Starting today. With bananas.
When my son was small, he couldn’t say ‘banana’, he called them ‘nana’ or simply pointed and said ‘dat’. But I knew what he meant, he meant ‘banana’.
Have you ever played the game where you need to get a team mate to guess an item by description only, without using its name? It’s a long curved yellow fruit with a slippery skin. Banana. I’m pretty sure we’d all get the pretty quickly, right?
I think ‘God’ is a bit like banana. Stay with me…
There are people who know the name. They call the thing by its name. Banana.
There are people like my son who have a slightly different name. Nana. They’re talking about the same thing for sure, but the word they use is a bit different.
There are people who are like my son who simply point and say ‘dat’. They are less bothered by the name but they are perfectly capable of seeing the thing that they know as ‘banana’ and pointing to it. ‘Look, see – that’. No less a banana right? Just not the name.
There are some people who use the description. Yellow, curved fruit. Or slippery skin. These are characteristics of the banana but we know what they mean.
Travel to the other side of the world and a banana is simply not ‘banana’ in name at all. It could be केला or mooska or pisang or 香蕉. Just so you know – they are all banana.

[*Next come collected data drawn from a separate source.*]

Fixpoint template_ind' (t : template) : P t :=
  match t with
  | TRaw o => H_raw o
  | TFixed d pat => H_fixed d pat
  | TPattern pat => H_pattern pat
  | TInteger => H_integer
  | TAppend ts =>
      H_append ts
        ((fix go (ts : list template) : Forall P ts :=
            match ts with
            | [] => Forall_nil P
            | t' :: ts' => Forall_cons t' (template_ind' t') (go ts')
            end) ts)
  | TRepeat it d tr => H_repeat it d tr (template_ind' it) (template_ind' d)
  | TNumberedList it d tr st =>
      H_numbered it d tr st (template_ind' it) (template_ind' d)
  | TAffix pre c sfx =>
      H_affix pre c sfx (template_ind' pre) (template_ind' c)
        (match sfx return match sfx with Some st => P st | None => True end with
         | Some st => template_ind' st
         | None => I
         end)
  | TRecord fs =>
      H_record fs
        ((fix go (fs : list (str * template)) : Forall (fun nf => P (snd nf)) fs :=
            match fs with
            | [] => Forall_nil _
            | nf :: fs' => Forall_cons nf (template_ind' (snd nf)) (go fs')
            end) fs)
  | TOption vts =>
      H_option vts
        ((fix go (vts : list (value * template))
            : Forall (fun vt => P (snd vt)) vts :=
            match vts with
            | [] => Forall_nil _
            | vt :: vts' => Forall_cons vt (template_ind' (snd vt)) (go vts')
            end) vts)
  end.

End TemplateInd.

(** A matcher that never moves the cursor back. *)
Definition advances (mt : nat -> result (value * nat)) : Prop :=
  forall p v q, mt p = Ret (v, q) -> p <= q.

(** ** Induction on values, through the items of a tuple *)

Section ValueInd.

Variable P : value -> Prop.

Hypothesis H_tuple : forall l, Forall P l -> P (VTuple l).
Hypothesis H_other : forall v, (forall l, v <> VTuple l) -> P v.

Fixpoint value_ind' (v : value) : P v :=
  match v with
  | VTuple l =>
      H_tuple l
        ((fix go (l : list value) : Forall P l :=
            match l with
            | [] => Forall_nil P
            | x :: l' => Forall_cons x (value_ind' x) (go l')
            end) l)
  | VNone => H_other VNone (fun l E => ltac:(discriminate E))
  | VBool b => H_other (VBool b) (fun l E => ltac:(discriminate E))
  | VInt z => H_other (VInt z) (fun l E => ltac:(discriminate E))
  | VStr w => H_other (VStr w) (fun l E => ltac:(discriminate E))
  | VList l0 => H_other (VList l0) (fun l E => ltac:(discriminate E))
  | VDict l0 => H_other (VDict l0) (fun l E => ltac:(discriminate E))
  end.

End ValueInd.

(** ** Renderings that read back

    [RT t v f rest]: [t.fill(v)] is the text [f], and [t] reads [f] back as
    [v] when [f] is followed by [rest] in the text being matched. [RTs] is
    the same for the items of an [Append] or the fields of a [Record], and
    [Chain it d pat] for the items of a [Repeat] whose delimiter
    [Fixed(d, pat)] separates them. The premises say when a rendering is
    unambiguous: every part ends where the match of its template stops (a
    [Pattern] or [Fixed] accepts exactly its part first, an [Integer] is not
    followed by a digit), a [Pattern] has no group, an [Integer] can be
    shown ([int_str_ok]), the [Option] entries before the chosen one do not
    accept the text, and a [Repeat] stops after its last item. *)

Definition starts_with_digit (w : str) : bool :=
  match w with
  | c :: _ => in_ranges c digit_ranges
  | [] => false
  end.

(** [t] fails where [rest] begins and leaves the cursor there. *)
Definition fails_at (t : template) (rest : str) : Prop :=
  forall s p, skipn p s = rest -> tmatch t s p = Ret (VNone, p).

(** [t] fails where [rest] begins. *)
Definition fails_from (t : template) (rest : str) : Prop :=
  forall s p, skipn p s = rest -> exists q, tmatch t s p = Ret (VNone, q).

(** After the last item of a [Repeat] without trailing delimiter, the
    delimiter does not match, or it matches a non-empty text after which no
    item follows. *)
Definition repeat_end (it : template) (pat : str) (rest : str) : Prop :=
  re_match pat rest = Ret None \/
  exists k, re_match pat rest = Ret (Some k) /\ 0 < k /\
            fails_from it (skipn k rest).

Inductive RT : template -> value -> str -> str -> Prop :=
| RT_fixed : forall d pat rest,
    re_match pat (d ++ rest) = Ret (Some (length d)) ->
    RT (TFixed d pat) (VStr d) d rest
| RT_pattern : forall pat w rest,
    no_group pat = true ->
    re_match pat (w ++ rest) = Ret (Some (length w)) ->
    RT (TPattern pat) (VStr w) w rest
| RT_integer : forall z rest,
    int_str_ok z = true -> starts_with_digit rest = false ->
    RT TInteger (VInt z) (show_Z z) rest
| RT_append : forall ts vs f rest,
    RTs ts vs f rest -> RT (TAppend ts) (VTuple vs) f rest
| RT_record : forall fs vs f rest,
    NoDup (map fst fs) -> RTs (map snd fs) vs f rest ->
    RT (TRecord fs) (VDict (combine (map fst fs) vs)) f rest
| RT_option : forall l1 v d pat l2 rest,
    v <> VNone -> hashable v = true ->
    Forall (fun kt => py_eq (fst kt) v = false /\
              exists d' pat', snd kt = TFixed d' pat' /\
                              re_match pat' (d ++ rest) = Ret None) l1 ->
    re_match pat (d ++ rest) = Ret (Some (length d)) ->
    RT (TOption (l1 ++ (v, TFixed d pat) :: l2)) v d rest
| RT_repeat : forall it d pat vs f rest,
    Chain it d pat vs f rest -> repeat_end it pat rest ->
    RT (TRepeat it (TFixed d pat) false) (VList vs) f rest
| RT_repeat_nil : forall it d pat rest,
    fails_at it rest ->
    RT (TRepeat it (TFixed d pat) false) (VList []) [] rest
| RT_repeat_trailing : forall it d pat vs f rest,
    d <> [] -> Chain it d pat vs f (d ++ rest) ->
    re_match pat (d ++ rest) = Ret (Some (length d)) ->
    fails_at it rest ->
    RT (TRepeat it (TFixed d pat) true) (VList vs) (f ++ d) rest
with RTs : list template -> list value -> str -> str -> Prop :=
| RTs_nil : forall rest, RTs [] [] [] rest
| RTs_cons : forall t ts v vs f fs rest,
    RT t v f (fs ++ rest) -> RTs ts vs fs rest ->
    RTs (t :: ts) (v :: vs) (f ++ fs) rest
with Chain : template -> str -> str -> list value -> str -> str -> Prop :=
| Chain_one : forall it d pat v f rest,
    RT it v f rest -> Chain it d pat [v] f rest
| Chain_cons : forall it d pat v vs f fs rest,
    d <> [] -> RT it v f (d ++ fs ++ rest) ->
    re_match pat (d ++ fs ++ rest) = Ret (Some (length d)) ->
    Chain it d pat vs fs rest ->
    Chain it d pat (v :: vs) (f ++ d ++ fs) rest.

Scheme RT_mut := Minimality for RT Sort Prop
with RTs_mut := Minimality for RTs Sort Prop
with Chain_mut := Minimality for Chain Sort Prop.

(** ** Reading back a rendering *)

(** The class [[0-9]] and its members. *)
Definition digit_set : regex := RSet false digit_ranges.

Definition is_digit (c : ascii) : bool := in_ranges c digit_ranges.

(** What a rendering that reads back gives: [reads_back] for one template,
    [reads_back_all] for the items of an [Append] (its [fill] and [_match]
    loops) and the fields of a [Record] (under any field names), and
    [reads_back_chain] for the items of a [Repeat]: its [fill] parts, and
    the iterations of its loop up to the delimiter after the last item. *)
Definition reads_back (t : template) (v : value) (f rest : str) : Prop :=
  fill t v = Ret (VStr f) /\
  (forall s p, skipn p s = f ++ rest -> tmatch t s p = Ret (v, p + length f)).

Definition reads_back_all (ts : list template) (vs : list value) (f rest : str) : Prop :=
  length vs = length ts /\
  (exists parts, append_fill_loop fill ts vs = Ret (map VStr parts) /\
     concat parts = f /\
     (forall names recd, length names = length ts ->
        Forall2 (fun n v => dict_lookup recd n = Some v) names vs ->
        record_fill_loop fill (VDict recd) (combine names ts) = Ret (map VStr parts))) /\
  (forall s p acc, skipn p s = f ++ rest ->
     append_loop (fun it => tmatch it s) ts p acc
     = Ret (VTuple (acc ++ vs), p + length f)) /\
  (forall names s p rec, length names = length ts -> skipn p s = f ++ rest ->
     record_loop (fun ft => tmatch ft s) (combine names ts) p rec
     = Ret (VDict (rec ++ combine names vs), p + length f)).

Definition reads_back_chain (it : template) (d pat : str) (vs : list value)
    (f rest : str) : Prop :=
  length vs <= length f + 1 /\
  (exists parts, mapM (fill it) vs = Ret (map VStr parts) /\
     str_join d parts = f /\ parts <> []) /\
  (forall s p vals ir dm fuel, skipn p s = f ++ rest -> length vs <= fuel ->
     exists st, st <= p + length f /\
     repeat_loop (tmatch it s) (tmatch (TFixed d pat) s) fuel p vals ir dm =
     (y <- tmatch (TFixed d pat) s (p + length f);;
      let '(dm2, p2) := y in
      if is_none dm2 then Ret (vals ++ vs, p2, p + length f, dm2)
      else if p2 =? st then Loop
      else repeat_loop (tmatch it s) (tmatch (TFixed d pat) s) (fuel - length vs)
             p2 (vals ++ vs) (p + length f) dm2)).

(** [Repeat(Append(NUM, SPACE, YES_NO), ",")]: rows such as ["12 Yes"]. *)
Definition yes_no_rows : template :=
  TRepeat (TAppend [NUM; SPACE; YES_NO]) (Fixed (txt ",")) false.

Definition yes_no_rows_value : value :=
  VList [VTuple [VInt 12; VStr (txt " "); VBool true];
         VTuple [VInt (-3); VStr (txt " "); VBool false]].

(** ** Cursor bounds, character runs and further templates *)

(** [mt] never moves the cursor past [max p n] from [p]: with [n] the
    length of the text, a match that starts inside the text ends there. *)
Definition within (n : nat) (mt : nat -> result (value * nat)) : Prop :=
  forall p v q, mt p = Ret (v, q) -> q <= Nat.max p n.

(** The first character of [w] satisfies [ok]. *)
Definition first_is (ok : ascii -> bool) (w : str) : bool :=
  match w with
  | c :: _ => ok c
  | [] => false
  end.

(** The characters excluded by the class [[^\n\.\?\!]] of [SENTENCE], and
    the ones its optional class [[\.\?\!]] accepts. *)
Definition sentence_stop (c : ascii) : bool :=
  existsb (Ascii.eqb c) [nl; "."%char; "?"%char; "!"%char].

Definition sentence_end (c : ascii) : bool :=
  existsb (Ascii.eqb c) ["."%char; "?"%char; "!"%char].

(** The two classes of the compiled pattern of [SENTENCE]. *)
Definition sentence_body : regex :=
  RSet true [(nl, nl); ("."%char, "."%char); ("?"%char, "?"%char); ("!"%char, "!"%char)].

Definition sentence_tail : regex :=
  RSet false [("."%char, "."%char); ("?"%char, "?"%char); ("!"%char, "!"%char)].

(** [Pattern('a*')], which also matches the empty text. *)
Definition a_star : template := Pattern (txt "a*").

(** [Record(a=NUM, b=NUM)]. *)
Definition num_pair : template := TRecord [(txt "a", NUM); (txt "b", NUM)].

(** [Record(a=Affix(NUM, ' '), b=NUM)], from the docstring of [Record]. *)
Definition record_doc : result template :=
  a <- Affix (ATmpl NUM) (AObj (VStr (txt " "))) (AObj VNone);;
  Record [(txt "a", ATmpl a); (txt "b", ATmpl NUM)].

(** ** [example.py] *)

(** The double quote character. *)
Definition dq : ascii := ascii_of_nat 34.

Definition example_header : str :=
  txt "Answer " ++ [dq] ++ txt "Yes" ++ [dq] ++ txt " or " ++ [dq] ++ txt "No" ++
  [dq] ++ txt " to the following questions." ++ [nl; nl].

(** The template of [example.py]. *)
Definition example_template : result template :=
  question <- Affix (AObj (VStr (txt "Q: "))) (ATmpl SENTENCE) (ATmpl EOL);;
  answer <- Prefix (AObj (VStr (txt "A: "))) (ATmpl YES_NO) (AObj VNone);;
  rec <- Record [(txt "question", ATmpl question); (txt "answer", ATmpl answer)];;
  rows <- Repeat (ATmpl rec) (AObj (VStr [nl; nl])) false;;
  Prefix (AObj (VStr example_header)) (ATmpl rows) (AObj VNone).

I think I am at a point in my life where any of the above works.
Call it God or don’t. Point and say ‘that’ when you see it and recognise it. Use descriptions and characteristics. Use the word from the place or tradition you’re from. Sure – honestly, I think we all know what we’re talking about here.
God is no less God if you call it energy or spirit or Allah or Бог or परमेश्वर or 神.
I think God is way less bothered about us knowing ‘the name’, but rather the fruit.
And I suppose it’s why anyone or any group that cannot be with other peoples’ name or description or pointing or characteristic, who tells them they’re wrong and then tells a whole story about what that must mean – seems kinda crazy to me. Or at least unhelpful.
Is a banana by any other name… (harnessing my Inner Shakespeare over here) …any less banana?
I think not.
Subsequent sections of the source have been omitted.